死ぬ前にしたい1のコト
「……もう、それくらいでいいんじゃないの。あいつら、行ったよ」
耳元で囁かれた日本語を理解するかしないかのタイミングで、ユウの冷えた声が低く耳に伝う。
「あ、バレてた? よく見てるなー。ユウさん、さすが」
ほら、覚えてた。
そう確かに心の中でつっこんだのに、いざ実くんがユウの名前を呼ぶと、なぜかヒヤリとしてしまう。
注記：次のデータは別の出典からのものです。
(** [w'] is [w] with the transaction of the plan committed and described by
    [p]. *)
Definition committed (env : Env) (pl : plan) (w : XelisWallet)
    (p : NativePreparedTransaction) (w' : XelisWallet) : Prop :=
  ∃ tx st,
    create_transaction_with_storage env (plan_type pl) (FeeFixed (plan_fee pl)) = Ok (tx, st) ∧
    tx_get_fee tx = plan_fee pl ∧
    let id := (Slot.next_generation (prepared_transaction w) + 1)%Z in
    p = mkPrepared (hash_to_hex (tx_hash tx)) id (plan_fee pl) (plan_kind pl) ∧
    w' = mkWallet (Slot.mkStore (Slot.Ready id (tx_hash tx)
                     (mkPreparedWallet tx st (plan_review pl))) id None)
           (pending_multisig w) (effects w).

(** The slot holds exactly this capability, and nothing else uses it. *)
Definition holds (w : XelisWallet) (id : Z) (hash : Hash) (t : PreparedWalletTransaction) :
    Prop :=
  Slot.active_preparation (prepared_transaction w) = None ∧
  Slot.state (prepared_transaction w) = Slot.Ready id hash t.

(** [w'] is [w] with an empty slot and the effects [es] added. *)
Definition consumed (w : XelisWallet) (es : list effect) (w' : XelisWallet) : Prop :=
  w' = mkWallet (Slot.mkStore Slot.Empty (Slot.next_generation (prepared_transaction w)) None)
         (pending_multisig w) (effects w ++ es).

(** What an outcome promises about the transaction [t] that was submitted. *)
Definition outcome_spec (env : Env) (w : XelisWallet) (t : PreparedWalletTransaction)
    (o : NativePreparedTransactionBroadcastOutcome) (w' : XelisWallet) : Prop :=
  let tx := pw_transaction t in
  match o with
  | BSubmitted =>
      submit_transaction env tx = Ok tt ∧ consumed w [EffSubmit tx; EffApply tx] w'
  | BSubmittedNeedsResync _ =>
      submit_transaction env tx = Ok tt ∧
      consumed w [EffSubmit tx; EffApply tx; EffClearUnconfirmed] w'
  | BRejected f =>
      code f = CodeRemoteRejected ∧ consumed w [EffSubmit tx; EffClearUnconfirmed] w'
  | BLocalFailure f =>
      (∃ e, submit_transaction env tx = Err e ∧ f = from_wallet_error e) ∧
      consumed w [EffSubmit tx; EffClearUnconfirmed] w'
  | BRetryable f =>
      (code f = CodeNetwork ∨ code f = CodeOffline) ∧
      w' = mkWallet (prepared_transaction w) (pending_multisig w)
             (effects w ++ if is_online env then [EffSubmit tx; EffClearUnconfirmed] else [])
  end.

(** An outcome after which the preparation is gone. *)
Definition is_final (o : NativePreparedTransactionBroadcastOutcome) : bool :=
  match o with BRetryable _ => false | _ => true end.

(** ** Theorems *)

Lemma begin_preparation_cases w :
  (∃ e, begin_preparation w = (Err e, w)) ∨
  (Slot.active_preparation (prepared_transaction w) = None ∧
   (∀ g h, Slot.state (prepared_transaction w) ≠ Slot.InFlight g h) ∧
   let id := (Slot.next_generation (prepared_transaction w) + 1)%Z in
   begin_preparation w =
     (Ok (Slot.mkPreparationGuard id true),
      mkWallet (Slot.mkStore (Slot.state (prepared_transaction w)) id (Some id))
        (pending_multisig w) (effects w))).
Proof.
  unfold begin_preparation, on_prepared, map_err_action.
  destruct (Slot.preparation_begin_cases (prepared_transaction w)) as [[e ->]|(? & ? & ->)];
    [left|right]; cbn; [|done]. eexists. by destruct w.
Qed.

(** An early return while the preparation guard is alive releases the slot. *)
Lemma guarded_preparation_Err {E A} g st n pend eff (e : E) :
  guarded_preparation (A := A) (Slot.mkPreparationGuard g true) (lift (Err e))
    (mkWallet (Slot.mkStore st n (Some g)) pend eff)
  = (Err e, mkWallet (Slot.mkStore st n None) pend eff).
Proof.
  unfold guarded_preparation, lift; cbn [prepared_transaction pending_multisig effects].
  by rewrite Slot.preparation_drop_active.
Qed.

Lemma guarded_preparation_throw {E A} g st n pend eff (e : E) :
  guarded_preparation (A := A) (Slot.mkPreparationGuard g true) (throw e)
    (mkWallet (Slot.mkStore st n (Some g)) pend eff)
  = (Err e, mkWallet (Slot.mkStore st n None) pend eff).
Proof. apply guarded_preparation_Err. Qed.

Lemma create_and_commit_outcome env st n id pend eff pl r w' :
  (∀ g h, st ≠ Slot.InFlight g h) → id = (n + 1)%Z →
  create_and_commit_prepared_transaction env (Slot.mkPreparationGuard id true)
    (plan_type pl) (plan_kind pl) (plan_review pl) (plan_fee pl)
    (mkWallet (Slot.mkStore st id (Some id)) pend eff) = (r, w') →
  let w := mkWallet (Slot.mkStore st n None) pend eff in
  match r with Ok p => committed env pl w p w' | Err _ => same_slot w w' end.
Proof.
  intros Hi -> Hr w. unfold create_and_commit_prepared_transaction in Hr.
  unfold mbind, action_bind in Hr.
  destruct (create_transaction_with_storage _ _ _) as [[tx ts]|e] eqn:Hc.
  2:{ cbn [map_err] in Hr. rewrite guarded_preparation_Err in Hr. by injection Hr as <- <-. }
  cbn -[guarded_preparation] in Hr. unfold guarded_preparation at 1 in Hr. cbn in Hr.
  destruct (decide (tx_get_fee tx = plan_fee pl)) as [Hf|Hf].
  - rewrite bool_decide_false in Hr by auto. unfold on_prepared, map_err_action in Hr.
    cbn [prepared_transaction] in Hr.
    rewrite Slot.preparation_commit_active in Hr by done. injection Hr as <- <-.
    exists tx, ts. split_and!; [done..|]. by rewrite Hf.
  - rewrite bool_decide_true in Hr by done. rewrite guarded_preparation_throw in Hr.
    by injection Hr as <- <-.
Qed.

Lemma prepare_planned_outcome env policy planned w r w' :
  prepare_planned env policy planned w = (r, w') →
  match r with
  | Ok p => ∃ pl, planned = Ok pl ∧ committed env pl w p w'
  | Err _ => same_slot w w'
  end.
Proof.
  unfold prepare_planned. intros Hr. unfold mbind, action_bind, lift at 1 in Hr.
  destruct (apply_fee_policy 0 policy); [|by injection Hr as <- <-].
  destruct (begin_preparation_cases w) as [[e Hb]|(Ha & Hi & Hb)]; rewrite Hb in Hr; clear Hb.
  { by injection Hr as <- <-. }
  destruct w as [[st n ap] pend eff]; cbn in Ha, Hi; subst ap. cbn [prepared_transaction
    Slot.state Slot.next_generation pending_multisig effects] in Hr.
  destruct planned as [pl|e].
  - apply (create_and_commit_outcome _ _ n) in Hr; [|done..]. destruct r; eauto.
  - rewrite guarded_preparation_Err in Hr. by injection Hr as <- <-.
Qed.

Lemma prepare_outcome env req policy w r w' :
  prepare env req policy w = (r, w') →
  match r with
  | Ok p => ∃ pl, plan_of env req policy = Ok pl ∧ committed env pl w p w'
  | Err _ => same_slot w w'
  end.
Proof. destruct req; apply prepare_planned_outcome. Qed.

(** Claim C9 (functional): each of the four preparing handlers is all or
    nothing.  On success the slot holds the transaction that was created for
    exactly the reviewed plan and at exactly the announced fee, under a fresh
    generation, which is what the returned capability names.  On every error
    path, before or after the slot was reserved, the reservation is released
    and the previously prepared transaction is still there. *)
Theorem prepare_atomic env req policy w r w' :
  prepare env req policy w = (r, w') →
  match r with
  | Ok p => ∃ pl, plan_of env req policy = Ok pl ∧ committed env pl w p w'
  | Err _ => same_slot w w'
  end.
Proof. apply prepare_outcome. Qed.

Lemma project_prepared_transfer_amount d a amount ex en t r :
  project_prepared_transfer d a amount ex en = Ok (t, r) → pt_amount t = amount.
Proof.
  unfold project_prepared_transfer. destruct (extract_data d) as [[] ?], ex; cbn;
    intros; by simplify_eq.
Qed.

Lemma plan_transfer_all_spends env destination asset extra encrypt policy pl :
  plan_transfer_all env destination asset extra encrypt policy = Ok pl →
  spends_all env asset pl.
Proof.
  unfold plan_transfer_all, parse_transaction_asset, insufficient, build_transfer_all_type.
  intros Hp. repeat (inv_ok; match goal with p : _ * _ |- _ => destruct p end).
  subst. repeat match goal with H : amount_after_fee _ _ _ _ = Ok _ |- _ =>
    apply amount_after_fee_Ok in H as [? ?] end.
  match goal with H : project_prepared_transfer _ _ _ _ _ = _ |- _ =>
    apply project_prepared_transfer_amount in H end.
  simplify_eq. unfold spends_all; cbn. eexists _, _, (pt_amount _).
  split_and!; [done..|f_equal; lia|done].
Qed.

Lemma plan_burn_all_spends env asset policy pl :
  plan_burn_all env asset policy = Ok pl → spends_all env asset pl.
Proof.
  unfold plan_burn_all, parse_transaction_asset, insufficient, build_burn_all_type.
  intros Hp. inv_ok. subst. repeat match goal with H : amount_after_fee _ _ _ _ = Ok _ |- _ =>
    apply amount_after_fee_Ok in H as [? ?] end.
  unfold spends_all; cbn.
  do 3 eexists; split_and!; [done|done| | | |reflexivity]; [done|done|f_equal; lia].
Qed.

(** Claim C10 (functional): a prepared "send all" or "burn all" moves, and
    shows for review, one positive amount that together with the fee (when the
    asset is the native one) is the balance read from the storage. *)
Theorem spend_all_conserves env req asset policy pl :
  (∃ destination extra encrypt, req = PrepareTransferAll destination asset extra encrypt) ∨
  req = PrepareBurnAll asset →
  plan_of env req policy = Ok pl → spends_all env asset pl.
Proof.
  intros [(? & ? & ? & ->)| ->]; eauto using plan_transfer_all_spends, plan_burn_all_spends.
Qed.

Lemma plan_transfers_review env transfers policy pl :
  plan_transfers env transfers policy = Ok pl →
  length (plan_review pl) = length transfers ∧
  ∀ i req, transfers !! i = Some req → ∃ asset destination,
    request_valid req asset destination ∧
    plan_review pl !! i = Some (transfer_of req asset destination).2.
Proof.
  unfold plan_transfers. intros Hp. inv_ok. destruct x as [[tt k] rev]. inv_ok. subst; cbn.
  match goal with H : build_atomic_transfers _ = _ |- _ => rename H into Hb end.
  assert (Forall2 (λ req r, ∃ asset destination, request_valid req asset destination ∧
    r = (transfer_of req asset destination).2) transfers rev) as Hf.
  { unfold build_atomic_transfers in Hb. destruct transfers; [done|]. inv_ok.
    simplify_eq. apply Forall2_fmap_r.
    match goal with H : mapM _ _ = Ok _ |- _ => eapply mapM_enumerate_Ok in H end.
    2:{ intros; apply build_atomic_transfer_Ok. }
    eapply Forall2_impl; [done|]. naive_solver. }
  split; [by eapply symmetry, Forall2_length|].
  intros i req Hi. destruct (Forall2_lookup_l _ _ _ _ _ Hf Hi) as (r & Hr & a & d & ? & ->).
  eauto.
Qed.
「あの女、昨日もこそこそしてたもんね。大方、一華さんに嫌がらせした奴らの一味なんじゃないの」
「え」
「……そう思うならなんで……」
ユウが目を逸らしたのと、私がこの隙に腕から脱け出そうとしたのと、実くんが「んー? まだ、だめー」なんて言いながら、再びきゅっと拘束したのと。どれが一番早かったんだろう。
「それもバレてんじゃないのー? 牽制、だよ」
実くんの顎が、再びかくんと肩に落ちてきた。
まるで、何かを大きくゆっくり噛むみたいにすぐ後ろで口が開いて閉じる――本当にそんな動作をしたのかはこの体勢じゃ分からない。
でも、正面にいるユウが逸らした視線を戻して、その顔がひどく歪んだことは確か。
「昨日のあれは、俺のせい。なら、一華さん泣かせたのも俺だから。ごめんね。もし、また何か言われたら教えて。これは芝居じゃなくて本気」
片方だけ外れた拘束が、ほっと息を吐くどころか細い息を止めてしまう。
芝居じゃないから、この頬へと移った指先は?
締め付けたまま、いっそうギリッ……と音を立てそうなほど強く、そっと逃がしてくれないもう片方の手は、何の為にこんなことしてるんだろう。
「イチを騙してからかって……本気で遊ぼうっての」
「……っ、お……お弁当!! 食べよっ……!? 時間なくなっちゃうし。ね!? 」
何だか分からないけど、分かった。
この二人の相性は良くない。っていうか。
「……騙す? 遊び? 」
――まあ、そうだろうけど、最悪。
「“なんで、そんなことあんたに言われなきゃいけないの”、って言いたいとこだけど。ま、そうだね。俺はユウさんの気持ち、分かるよ? だって、俺」
なのに、お弁当を連呼する私のことは、二人揃ってちっとも聞いてくれない。
「男だもん。一華さんにとって安心安全じゃないの、当然。出会いからしてああだったし。そりゃ、見守ってる立場からすれば、心配だよね。当の本人、何でか忘れてるから余計にかな」
――最初から一華さん、俺にとっても女だってこと。
「でもさ。そうやって、本能どころか、生殖機能しかない最下層のイキモノって目で俺のこと見て、理解不能って顔してるけど」
さすがに、それは言い過ぎだ。
そもそも部屋に連れ帰ったのは私の方だし、第一今の今まで何もないし。ムカつくことはあっても、実くんは、そう悪い子じゃ――……。
「――あんたも、本当は俺の気持ち分かるんじゃないの。お兄さん? 」
何なの。何が起きてるの。
年は私よりも近いとはいえ、性格も正反対な二人。仲良くはならないかもしれないけど、何でこんなことになってるのか。
「一華さん、お弁当一口貰うね? 」
「あ、う、うん」
ぎこちなく包みを開ける私に笑って、すぐさまハンバーグ目掛けて箸が一直線。
「ごちそうさま。……晩ごはんも楽しみにしてる。俺も、やれることやっとくね」
にっこり笑って、何事もなかったみたいに颯爽と去っていく背中を見て。
(あ、そっか。作ってたとこ、後ろから覗き込んでたっけ)
そんなことをふと思い出して、また背中がおかしな熱を帯びるのだった。